======== THE DATA

(** * ExpoCLI query executor: a shallow embedding and its verified properties

    The development follows the query executor of ExpoCLI (namespace
    [expocli], class [QueryExecutor]).  The C++ code works on
    pugixml node handles, throws and catches exceptions, writes warnings to
    [std::cerr], sorts with [std::sort] and fans files out to worker threads.
    Here:

    - a pugixml document is an [xml_tree]; a node handle ([pugi::xml_node]) is
      either null or a position in the document, so that handle comparison
      ([a == b], [n.parent() == node]) is position equality;
    - an exception is the [inr] of a sum, [try]/[catch] is a [match];
    - [std::cerr] is an explicit list of log lines;
    - the collaborators whose code is not part of the executor (the XML
      navigator, the loader, the filesystem and [std::sort]) are fields of
      records the executor is parameterised by;
    - worker threads are an interleaving of atomic per-file steps, driven by
      an explicit schedule. *)

From Stdlib Require Import List String Ascii Bool Arith ZArith NArith Lia
  Permutation.
From Stdlib Require Import Floats.SpecFloat Sorting.Sorted.
Import ListNotations.

Set Implicit Arguments.

Local Open Scope string_scope.
Local Open Scope list_scope.

(* ================================================================== *)
(** * The abstract syntax tree consumed by the executor ([parser/ast.h]) *)
(* ================================================================== *)

Module Ast.

(** [FieldPath]: the path components and the [FILE_NAME] flag, as the
    executor reads them. *)
Record FieldPath : Type := mkFieldPath {
  components : list string;
  include_filename : bool
}.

================

WHAT NEEDS TO BE DONE
Only the lines from the one with "Local Open Scope string_scope." to the end of the entries above belong in your answer. Retype them exactly.

TASK OUTPUT
Local Open Scope string_scope.
Local Open Scope list_scope.

(* ================================================================== *)
(** * The abstract syntax tree consumed by the executor ([parser/ast.h]) *)
(* ================================================================== *)

Module Ast.

(** [FieldPath]: the path components and the [FILE_NAME] flag, as the
    executor reads them. *)
Record FieldPath : Type := mkFieldPath {
  components : list string;
  include_filename : bool
}.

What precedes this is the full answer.